In the listing below, print exactly the lines from the first through the one that contains "(** What an".

▶ **Supplied entries**
# # # #

(* ===== verification/SparseTestProps.v ===== *)
(** * What test_sparse decides

    On a file system whose sizes and positions are right, and whose bytes
    that nobody wrote read as they like, the program passes exactly when the
    bytes it looks at read as zero: a block of the hole, the tail of the first
    block, and 4096 of the bytes behind the truncation. *)

From S2P Require Import Prelude SparseTest.

(** What an open file shows: its size, the position and its bytes. Those at
    and behind the size are what an extension would uncover. *)
Class LeakyFiles `{SparseFiles} := {
  shows : sfs → Z → list Z → Z → Z → (Z → Z) → Prop;
  stale : list Z → Z → Z;
  malloc_works n σ : fst (sfs_malloc n σ) = true;
  open_empty path σ : let '(fd, σ') := sfs_open path σ in 0 ≤ fd ∧ shows σ' fd path 0 0 (stale path);
  write_stores σ fd path size pos byte bs :
    shows σ fd path size pos byte → 0 ≤ pos →
    let '(r, σ') := sfs_write fd bs σ in
    let n := Z.of_nat (length bs) in
    r = n ∧ shows σ' fd path (Z.max size (pos + n)) (pos + n)
      (λ i, if bool_decide (pos ≤ i < pos + n) then nth (Z.to_nat (i - pos)) bs 0 else byte i);
  read_reads σ fd path size pos byte n :
    shows σ fd path size pos byte → 0 ≤ pos → 0 ≤ n → pos + n ≤ size →
    let '(r, bs, σ') := sfs_read fd n σ in
    r = n ∧ bs = byte <$> seqZ pos n ∧ shows σ' fd path size (pos + n) byte;
  seek_set σ fd path size pos byte off :
    shows σ fd path size pos byte → 0 ≤ off →
    let '(r, σ') := sfs_lseek fd off SEEK_SET σ in r = off ∧ shows σ' fd path size off byte;
  seek_end σ fd path size pos byte :
    shows σ fd path size pos byte →
    let '(r, σ') := sfs_lseek fd 0 SEEK_END σ in r = size ∧ shows σ' fd path size size byte;
  truncate_cuts σ fd path size pos byte n :
    shows σ fd path size pos byte → 0 ≤ n →
    let '(r, σ') := sfs_ftruncate fd n σ in
    r = 0 ∧ shows σ' fd path n pos (λ i, if bool_decide (i < Z.min n size) then byte i else stale path i);
}.

(** ** Counting *)

Lemma countNonZero_zero bs buf n :
  Z.of_nat (length bs) = n → countNonZero (read_into bs buf) n = 0 ↔ Forall (λ b, b = 0) bs.
Proof.
  intros Hl. unfold countNonZero, read_into. rewrite take_app_length' by lia.
  assert (∀ k : nat, Z.of_nat k = 0 ↔ k = 0%nat) as -> by lia. rewrite length_zero_iff_nil. split.
  - intros E. apply Forall_forall. intros b Hb. destruct (decide (b = 0)) as [|Hne]; [done|].
    assert (b ∈ filter (λ b, b ≠ 0) bs) as Hin by by apply list_elem_of_filter. rewrite E in Hin. by apply not_elem_of_nil in Hin.
  - clear Hl. induction 1 as [|b bs -> _ IH]; [done|]. rewrite filter_cons_False by (by intros []). apply IH.
Qed.

Definition clean (stale : Z → Z) (from n : Z) : bool := forallb (λ i, stale i =? 0) (seqZ from n).

Lemma clean_spec f from n : clean f from n = true ↔ ∀ i, from ≤ i < from + n → f i = 0.
Proof.
  unfold clean. rewrite forallb_forall. split.
  - intros Hf i Hi. apply Z.eqb_eq, Hf, list_elem_of_In, elem_of_seqZ. lia.
  - intros Hf i Hi%list_elem_of_In%elem_of_seqZ. apply Z.eqb_eq, Hf. lia.
Qed.

(** ** The four tests *)

Section decided.
Context `{LeakyFiles}.

(** The result of the next call and what the file then shows, by the law [L]. *)
Ltac next L S :=
  let E := fresh "E" in
  pose proof L as E;
  lazymatch type of E with match ?c with (_, _) => _ end => destruct c as [? ?] end;
  destruct E as [-> S].

(** How many failures a look at [n] bytes from [from] adds. *)
Definition looked (f : Z → Z) (from n : Z) : Z := if clean f from n then 0 else 1.

Lemma zeros_read f byte pos n buf :
  0 ≤ n → (∀ i, pos ≤ i < pos + n → byte i = f i) →
  (countNonZero (read_into (byte <$> seqZ pos n) buf) n =? 0) = clean f pos n.
Proof.
  intros Hn Hb. apply eq_true_iff_eq. rewrite Z.eqb_eq, countNonZero_zero, clean_spec by (rewrite length_fmap, length_seqZ; lia).
  rewrite Forall_forall. split.
  - intros Hz i Hi. rewrite <- Hb by done. apply Hz, list_elem_of_fmap. exists i. split; [done|]. by apply elem_of_seqZ.
  - intros Hz b (i & -> & Hi%elem_of_seqZ)%list_elem_of_fmap. rewrite Hb by lia. by apply Hz.
Qed.

Lemma hole_failures dir s :
  failures (test_hole_reads_zeros dir s) =
  failures s + looked (stale (file_in dir "/sparse_hole.bin")) BLOCKSZ BLOCKSZ.
Proof.
  unfold test_hole_reads_zeros. set (path := file_in _ _). set (σ0 := sfs_unlink path (sys s)).
  pose proof (malloc_works BLOCKSZ σ0) as Em. destruct (sfs_malloc BLOCKSZ σ0) as [ok σ1]. cbn in Em. subst ok. cbn [negb].
  pose proof (open_empty path σ1) as Eo. destruct (sfs_open path σ1) as [fd σ2]. destruct Eo as [Hfd S2].
  replace (fd <? 0) with false by lia.
  next (write_stores _ _ _ _ _ _ (str "A") S2 ltac:(done)) S3. next (seek_set _ _ _ _ _ _ HOLE_OFF S3 ltac:(done)) S4.
  next (write_stores _ _ _ _ _ _ (str "B") S4 ltac:(done)) S5. next (seek_set _ _ _ _ _ _ BLOCKSZ S5 ltac:(done)) S6.
  pose proof (read_reads _ _ _ _ _ _ BLOCKSZ S6 ltac:(done) ltac:(done) ltac:(done)) as E.
  destruct (sfs_read fd _ _) as [[r bs] σ7]. destruct E as (-> & -> & S7).
  change (0 <? BLOCKSZ) with true. cbn [failures set_sys check].
  rewrite (zeros_read (stale path)); [|done|].
  2: { change (length (str "A")) with 1%nat. change (length (str "B")) with 1%nat.
    intros i Hi. rewrite !bool_decide_false; [done|unfold HOLE_OFF, BLOCKSZ in *; lia..]. }
  rewrite !Z.eqb_refl. unfold looked. destruct (clean _ _ _); cbn; lia.
Qed.

Lemma tail_failures dir s :
  failures (test_extend_tail_zeros dir s) =
  failures s + looked (stale (file_in dir "/sparse_tail.bin")) 17 taillen.
Proof.
  unfold test_extend_tail_zeros. set (path := file_in _ _). set (σ0 := sfs_unlink path (sys s)).
  pose proof (malloc_works BLOCKSZ σ0) as Em. destruct (sfs_malloc BLOCKSZ σ0) as [ok σ1]. cbn in Em. subst ok. cbn [negb].
  pose proof (open_empty path σ1) as Eo. destruct (sfs_open path σ1) as [fd σ2]. destruct Eo as [Hfd S2].
  replace (fd <? 0) with false by lia. change (Z.of_nat (length payload)) with 17.
  next (write_stores _ _ _ _ _ _ payload S2 ltac:(done)) S3. change (Z.of_nat (length payload)) with 17 in *.
  next (truncate_cuts _ _ _ _ _ _ BLOCKSZ S3 ltac:(done)) S4. next (seek_set _ _ _ _ _ _ 17 S4 ltac:(done)) S5.
  pose proof (read_reads _ _ _ _ _ _ taillen S5 ltac:(done) ltac:(done) ltac:(done)) as E.
  destruct (sfs_read fd _ _) as [[r bs] σ7]. destruct E as (-> & -> & S7).
  change (0 <? taillen) with true. cbn [failures set_sys check].
  rewrite (zeros_read (stale path)); [|done|].
  2: { intros i Hi. rewrite bool_decide_false; [done|]. lia. }
  rewrite !Z.eqb_refl. unfold looked. destruct (clean _ _ _); cbn; lia.
Qed.

Lemma length_memset b n : 0 ≤ n → Z.of_nat (length (memset b n)) = n.
Proof. intros Hn. unfold memset. rewrite length_replicate. lia. Qed.

Lemma build_works n i fd buf σ path size pos byte :
  shows σ fd path size pos byte → 0 ≤ i → Z.of_nat (length buf) = BLOCKSZ →
  ∃ σ' size' pos' byte', build_loop n i fd buf σ = (true, σ') ∧ shows σ' fd path size' pos' byte'.
Proof.
  revert i σ size pos byte. induction n as [|n IH]; intros i σ size pos byte Hs Hi Hb; [by eexists _, _, _, _|].
  cbn [build_loop]. assert (0 ≤ i * 2 * BLOCKSZ) by (unfold BLOCKSZ; lia).
  next (seek_set _ _ _ _ _ _ (i * 2 * BLOCKSZ) Hs ltac:(done)) S1. rewrite Z.eqb_refl. cbn [negb].
  next (write_stores _ _ _ _ _ _ buf S1 ltac:(done)) S2. rewrite Hb, Z.eqb_refl. cbn [negb].
  apply (IH _ _ _ _ _ S2); [lia|done].
Qed.

Lemma holes_failures dir s : failures (test_truncate_with_holes dir s) = failures s.
Proof.
  unfold test_truncate_with_holes. set (path := file_in _ _).
  pose proof (open_empty path (sfs_unlink path (sys s))) as Eo. destruct (sfs_open path _) as [fd σ2]. destruct Eo as [Hfd S2].
  replace (fd <? 0) with false by lia.
  destruct (build_works 6 0 fd (memset 0x5a BLOCKSZ) σ2 path _ _ _ S2) as (σ3 & size & pos & byte & -> & S3); [done|by apply length_memset|].
  cbn [negb]. next (truncate_cuts _ _ _ _ _ _ 0 S3 ltac:(done)) S4. next (seek_end _ _ _ _ _ _ S4) S5.
  next (write_stores _ _ _ _ _ _ (memset 0x11 64) S5 ltac:(done)) S6. rewrite length_memset by done. done.
Qed.

Lemma fill_works n fd buf σ path size pos byte :
  shows σ fd path size pos byte → 0 ≤ pos ≤ size → Z.of_nat (length buf) = BLOCKSZ →
  ∃ σ' size' byte', fill3_loop n fd buf σ = (true, σ') ∧ shows σ' fd path size' (pos + Z.of_nat n * BLOCKSZ) byte' ∧
    pos + Z.of_nat n * BLOCKSZ ≤ size'.
Proof.
  revert σ size pos byte. induction n as [|n IH]; intros σ size pos byte Hs Hp Hb.
  { exists σ, size, byte. replace (pos + Z.of_nat 0 * BLOCKSZ) with pos by lia. split_and!; [done..|lia]. }
  cbn [fill3_loop]. next (write_stores _ _ _ _ _ _ buf Hs ltac:(lia)) S1. rewrite Hb, Z.eqb_refl in *. cbn [negb].
  destruct (IH _ _ _ _ S1) as (σ' & size' & byte' & -> & S' & Hle); [unfold BLOCKSZ; lia|done|].
  exists σ', size', byte'. replace (pos + Z.of_nat (S n) * BLOCKSZ) with (pos + BLOCKSZ + Z.of_nat n * BLOCKSZ) by lia. done.
Qed.

Lemma trunc_failures dir s :
  failures (test_truncate_tail_not_leaked dir s) =
  failures s + looked (stale (file_in dir "/trunc_tail.bin")) shortSz gap.
Proof.
  unfold test_truncate_tail_not_leaked. set (path := file_in _ _).
  pose proof (open_empty path (sfs_unlink path (sys s))) as Eo. destruct (sfs_open path _) as [fd σ2]. destruct Eo as [Hfd S2].
  replace (fd <? 0) with false by lia.
  destruct (fill_works 3 fd (memset 0xaa BLOCKSZ) σ2 path _ _ _ S2) as (σ3 & size & byte & -> & S3 & Hle); [done|by apply length_memset|].
  cbn [negb]. next (truncate_cuts _ _ _ _ _ _ shortSz S3 ltac:(done)) S4. unfold seek_then.
  next (seek_set _ _ _ _ _ _ reExtend S4 ltac:(done)) S5. rewrite Z.eqb_refl. cbn [negb].
  next (write_stores _ _ _ _ _ _ (str "END") S5 ltac:(done)) S6. change (Z.of_nat (length (str "END")) =? 3) with true. cbn [negb].
  next (seek_set _ _ _ _ _ _ shortSz S6 ltac:(done)) S7. rewrite Z.eqb_refl. cbn [negb].
  pose proof (read_reads _ _ _ _ _ _ gap S7 ltac:(done) ltac:(done) ltac:(done)) as E.
  destruct (sfs_read fd _ _) as [[r bs] σ8]. destruct E as (-> & -> & S8). rewrite Z.eqb_refl. cbn [negb failures set_sys check].
  rewrite (zeros_read (stale path)); [|done|].
  2: { intros i Hi. assert (shortSz = 5461 ∧ gap = 4096 ∧ reExtend = 12288) as (Es & Eg & Er) by done.
       rewrite Es, Eg in Hi. rewrite Es, Er. rewrite !bool_decide_false; [done|lia..]. }
  unfold looked. destruct (clean _ _ _); cbn; lia.
Qed.

(** The bytes the program looks at. *)
Definition looks_clean (dir : list Z) : bool :=
  clean (stale (file_in dir "/sparse_hole.bin")) BLOCKSZ BLOCKSZ &&
  clean (stale (file_in dir "/sparse_tail.bin")) 17 taillen &&
  clean (stale (file_in dir "/trunc_tail.bin")) shortSz gap.

Lemma sparse_exit prog dir σ : sparse_main [prog; dir] σ = if looks_clean dir then 0 else 1.
Proof.
  unfold sparse_main, sparse_tests. rewrite trunc_failures, holes_failures, tail_failures, hole_failures. unfold looked, looks_clean.
  generalize (clean (stale (file_in dir "/sparse_hole.bin")) BLOCKSZ BLOCKSZ) (clean (stale (file_in dir "/sparse_tail.bin")) 17 taillen)
    (clean (stale (file_in dir "/trunc_tail.bin")) shortSz gap). by intros [] [] [].
Qed.

(** C14: The program passes exactly when the bytes it looks at read as zero, on a
    file system whose bytes that nobody wrote, or that were cut off, are
    [stale]: a block of the hole, the tail of the extended block and 4096
    bytes behind the truncation. So a POSIX file system, where all of them are
    zero, passes, and one that shows old contents there does not. *)
Theorem sparse_main_decides prog dir σ :
  sparse_main [prog; dir] σ = (if looks_clean dir then 0 else 1) ∧
  (looks_clean dir = true ↔
    (∀ i, 4096 ≤ i < 8192 → stale (file_in dir "/sparse_hole.bin") i = 0) ∧
    (∀ i, 17 ≤ i < 4096 → stale (file_in dir "/sparse_tail.bin") i = 0) ∧
    (∀ i, 5461 ≤ i < 9557 → stale (file_in dir "/trunc_tail.bin") i = 0)).
Proof.
  split; [apply sparse_exit|]. unfold looks_clean. rewrite !andb_true_iff, !clean_spec.
  change (BLOCKSZ + BLOCKSZ) with 8192. change BLOCKSZ with 4096. change (17 + taillen) with 4096.
  change (shortSz + gap) with 9557. change shortSz with 5461. tauto.
Qed.
End decided.

(** ** One file in memory *)

Record open_file := mkFile { f_path : list Z; f_size : Z; f_pos : Z; f_byte : Z → Z }.

Definition file_write (bs : list Z) (f : open_file) : open_file :=
  let n := Z.of_nat (length bs) in
  mkFile (f_path f) (Z.max (f_size f) (f_pos f + n)) (f_pos f + n)
    (λ i, if bool_decide (f_pos f ≤ i < f_pos f + n) then nth (Z.to_nat (i - f_pos f)) bs 0 else f_byte f i).
Definition file_truncate (dirt : list Z → Z → Z) (n : Z) (f : open_file) : open_file :=
  mkFile (f_path f) n (f_pos f) (λ i, if bool_decide (i < Z.min n (f_size f)) then f_byte f i else dirt (f_path f) i).
Definition file_at (pos : Z) (f : open_file) : open_file := mkFile (f_path f) (f_size f) pos (f_byte f).

(** [dirt] is what is found where nobody wrote. *)
Definition DirtyFiles (dirt : list Z → Z → Z) : SparseFiles := {|
  sfs := open_file;
  sfs_malloc n σ := (true, σ);
  sfs_unlink path σ := σ;
  sfs_open path σ := (3, mkFile path 0 0 (dirt path));
  sfs_write fd bs σ := (Z.of_nat (length bs), file_write bs σ);
  sfs_read fd n σ := (n, f_byte σ <$> seqZ (f_pos σ) n, file_at (f_pos σ + n) σ);
  sfs_lseek fd off whence σ := let pos := match whence with SEEK_SET => off | SEEK_END => f_size σ + off end in (pos, file_at pos σ);
  sfs_ftruncate fd n σ := (0, file_truncate dirt n σ);
  sfs_close fd σ := σ;
|}.

#[export] Instance DirtyFiles_leaky dirt : @LeakyFiles (DirtyFiles dirt).
Proof.
  refine (@Build_LeakyFiles (DirtyFiles dirt) (λ σ fd path size pos byte, σ = mkFile path size pos byte) dirt _ _ _ _ _ _ _); cbn.
  - done.
  - done.
  - by intros ? ? ? ? ? ? ? ->.
  - by intros ? ? ? ? ? ? ? ->.
  - by intros ? ? ? ? ? ? ? ->.
  - intros ? ? ? ? ? ? ->. cbn. by rewrite Z.add_0_r.
  - by intros ? ? ? ? ? ? ? ->.
Defined.

(** Dirt in the first block of the hole, which is not looked at. *)
Lemma sparse_main_decides_witness :
  @sparse_main (DirtyFiles (λ _ i, if i =? 1 then 0xeb else 0)) [[]; str "."] (mkFile [] 0 0 (λ _, 0)) = 0.
Proof.
  rewrite (proj1 (@sparse_main_decides (DirtyFiles (λ _ i, if i =? 1 then 0xeb else 0)) _ [] (str ".") (mkFile [] 0 0 (λ _, 0)))).
  vm_compute. reflexivity.
Defined.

# # # #

▶ **Answer section**
(* ===== verification/SparseTestProps.v ===== *)
(** * What test_sparse decides

    On a file system whose sizes and positions are right, and whose bytes
    that nobody wrote read as they like, the program passes exactly when the
    bytes it looks at read as zero: a block of the hole, the tail of the first
    block, and 4096 of the bytes behind the truncation. *)

From S2P Require Import Prelude SparseTest.

(** What an open file shows: its size, the position and its bytes. Those at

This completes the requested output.